Con frivolidad infinita estamos convirtiendo a 1992 en un año de alto valor estratégico. Estrategia es, en el arte militar, el conjunto de esfuerzos, movimientos y batallas que se planean y desarrollan para alcanzar los objetivos decisivos. Una estrategia equivocada puede llevar a la derrota, y una derrota estratégica puede ser fatal para toda la guerra. No se descartan hechos como el que los muchachos argentinos que habían ocupado las Malvinas en 1982 perdieron la moral cuando la propaganda británica les convenció de que no había sangre en sus hospitales y que si caían heridos no podrían ser curados. A partir de entonces se entregaban sin pelear. A partir de aquella guerra, los bancos de sangre son considerados valores estratégicos para cualquier sociedad del mundo.
Año estratégico
Al concentrar tantas ilusiones en un solo año, al asumir tanto riesgo, al echar sobre los hombros de los españoles, que apenas acabarnos de abandonar el subdesarrollo, tanta responsabilidad concentrada sin que paralelamente se tomen medidas que posibiliten el éxito, España está convirtiendo 1992 en un año estratégico.
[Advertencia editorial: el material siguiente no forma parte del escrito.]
(** ** The routes that ask Redis

    A guard reads the tables and may touch Redis; what it did there stays done
    when a later guard refuses. *)

Section redis_routes.
Context {R : Type} `{RR : Redis R}.
Context (num : Z -> string) (hmac_hex : string -> string -> string) (secret : string).

Definition M (A : Type) : Type := limiter R -> outcome A * limiter R.
Definition mret {A} (a : A) : M A := fun s => (Ok a, s).
Definition mraise {A} (x : exn) : M A := fun s => (Raise x, s).
Definition mbind {A B} (m : M A) (k : A -> M B) : M B := fun s =>
  match m s with (Ok a, s') => k a s' | (Raise x, s') => (Raise x, s') end.
Definition mlift {A} (o : outcome A) : M A := fun s => (o, s).
Definition refuse_if (b : bool) (x : exn) : M unit := if b then mraise x else mret tt.

Notation "'do' x <- m ; k" := (mbind m (fun x => k)) (at level 10, x pattern, m at level 100, k at level 200).
Notation "'run' m ; k" := (mbind m (fun _ => k)) (at level 10, m at level 100, k at level 200).

Definition ask_guest (e : renv) (d : rdb) (u : Z) : M bool := fun s =>
  let '(g, r) := is_guest (e_up_guest e) (e_now e) (e_scratch e) (rcore d) u (redis s) in
  (Ok g, mkLimiter r (local_hits s)).

Definition count_stat (e : renv) (stat : string) : M unit := fun s =>
  (Ok tt, mkLimiter (bump_stat (e_up_stat e) (e_now e) stat (e_day e) (redis s)) (local_hits s)).

(** *** Limits on guests ([services/guest_accounts.py]) *)

Definition SEAT_MAX_ROOMS : Z := 3.

Definition rooms_held (d : rdb) (uin : Z) : Z :=
  Z.of_nat (length (filter (fun m => gm_uin m = uin) (group_members (rcore d)))).

Definition member_count (d : rdb) (gid : Z) : Z := Z.of_nat (length (rows_of_room d gid)).

Definition refuse_full_room (e : renv) (d : rdb) (gid : Z) : M unit :=
  refuse_if (e_member_ceiling e <=? member_count d gid) (HTTPException 403 "guest_room_full").

Definition refuse_group_limit (e : renv) (d : rdb) (uin : Z) : M unit :=
  refuse_if (e_max_groups e <=? rooms_held d uin) (HTTPException 403 "guest_group_limit").

(** A 429 of the limiter becomes the room's own refusal; anything else goes
    through. *)
Definition as_refusal (code : string) (x : exn) : exn :=
  match x with
  | HTTPExceptionN 429 _ n => HTTPExceptionN 429 code n
  | _ => x
  end.
(* ===== verification/RoomsWf.v ===== *)
(** * Rooms stay in order

    What holds of [Rooms] over any sequence of requests (who owns a room, who is
    in it), what each moderation request does, and what a reused id does on a
    database that does not enforce its foreign keys. *)

From stdpp Require Import base list sorting gmap strings pretty.
From Stdlib Require Import ZArith Lia Ascii.
From S2P Require Import Prelude Text Storage Redis RateLimit GuestPolicy GroupLogStore Gates Bytes KeyStorage Rooms.

(** ** Well-formed rooms *)

Definition member_key (m : GroupMember) : Z * Z := (gm_group_id m, gm_uin m).

(** A room has its owner: exactly one row has the role, it is the row of
    [owner_uin] and carries no explicit permissions, and the account behind it
    lives on this island. *)
Definition seated (gid : Z) (g : Group) (ms : list GroupMember) (us : gmap Z User) : Prop :=
  (exists m, m ∈ ms /\ member_key m = (gid, owner_uin g) /\ gm_role m = "owner"%string /\ gm_permissions m = ""%string) /\
  (forall m, m ∈ ms -> gm_group_id m = gid -> gm_role m = "owner"%string -> gm_uin m = owner_uin g) /\
  (exists u, us !! owner_uin g = Some u /\ guest_status u = None).

(** [P] are the rooms whose owner is in place. *)
Record wf_on (P : Z -> Prop) (gs : gmap Z Group) (ms : list GroupMember) (us : gmap Z User) (n : Z) : Prop := {
  wf_unique : NoDup (map member_key ms);
  wf_fk : forall m, m ∈ ms -> is_Some (gs !! gm_group_id m);
  wf_seated : forall gid g, P gid -> gs !! gid = Some g -> seated gid g ms us;
  wf_ids : forall gid, is_Some (gs !! gid) -> gid < n;
  wf_perms : forall m, m ∈ ms -> exists ps, gm_permissions m = canonical ps
}.

Definition rooms_wf_on (P : Z -> Prop) (d : rdb) : Prop :=
  wf_on P (groups (rcore d)) (group_members (rcore d)) (users (rcore d)) (next_group_id d).
Definition rooms_wf : rdb -> Prop := rooms_wf_on (fun _ => True).

(** ** Rows *)

Lemma member_row_Some d gid u m :
  member_row d gid u = Some m -> m ∈ group_members d /\ member_key m = (gid, u).
Proof.
  unfold member_row. intros [Hin Hm]%find_first_Some. breflect. split; [done|]. unfold member_key. congruence.
Qed.

Lemma has_member_true d gid u :
  has_member d gid u = true <-> exists m, m ∈ group_members d /\ member_key m = (gid, u).
Proof.
  unfold has_member. rewrite bool_decide_eq_true. split.
  - intros [m Hm]. exists m. by apply member_row_Some.
  - intros (m & Hin & Hk). apply not_eq_None_Some. intros Hn.
    pose proof (find_first_absent _ _ _ Hn Hin) as Hf. injection Hk as H1 H2. simpl in Hf.
    rewrite H1, H2, !Z.eqb_refl in Hf. done.
Qed.

Lemma has_member_false d gid u :
  has_member d gid u = false <-> (gid, u) ∉ map member_key (group_members d).
Proof.
  rewrite <- not_true_iff_false, has_member_true, list_elem_of_fmap. naive_solver.
Qed.

Lemma unique_row ms m m' :
  NoDup (map member_key ms) -> m ∈ ms -> m' ∈ ms -> member_key m = member_key m' -> m = m'.
Proof. intros Hn Hm Hm' Hk. by apply (NoDup_map_inj member_key ms). Qed.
Si, al final, esa Andalucía que cada día engulle más el anzuelo de la ilusión de 1992 fracasara en su empeño; si el caos circulatorio y la delincuencia de Sevilla hicieran insoportable la visita a la Exposición Universal; si los Juegos Olímpicos fuesen deficitarios y sirvieran para alejar más a Cataluña del resto del Estado; si la imagen de España, en vez de reactivarse, quedase en ridículo; si la leyenda negra, en lugar de retroceder, se fortaleciese, ¿qué sería de este país? ¿Quién está dispuesto a cargar con la responsabilidad de otro final de siglo marcado por la pesadumbre del fracaso? ¿Acaso vamos a repetir el traumático final del siglo XIX, padre de la triste generación del 98 y de buena parte de nuestras desgracias en el siglo XX?
Ante una batalla decisiva, frente a un objetivo estratégico, no existe más solución que el esfuerzo, la eficacia y la concentración de energías. No existe otra alternativa.
A partir de ahora no pongamos a soñar inútilmente a todo un pueblo; evitemos la frustración y sobre todo pongámonos a trabajar en serio.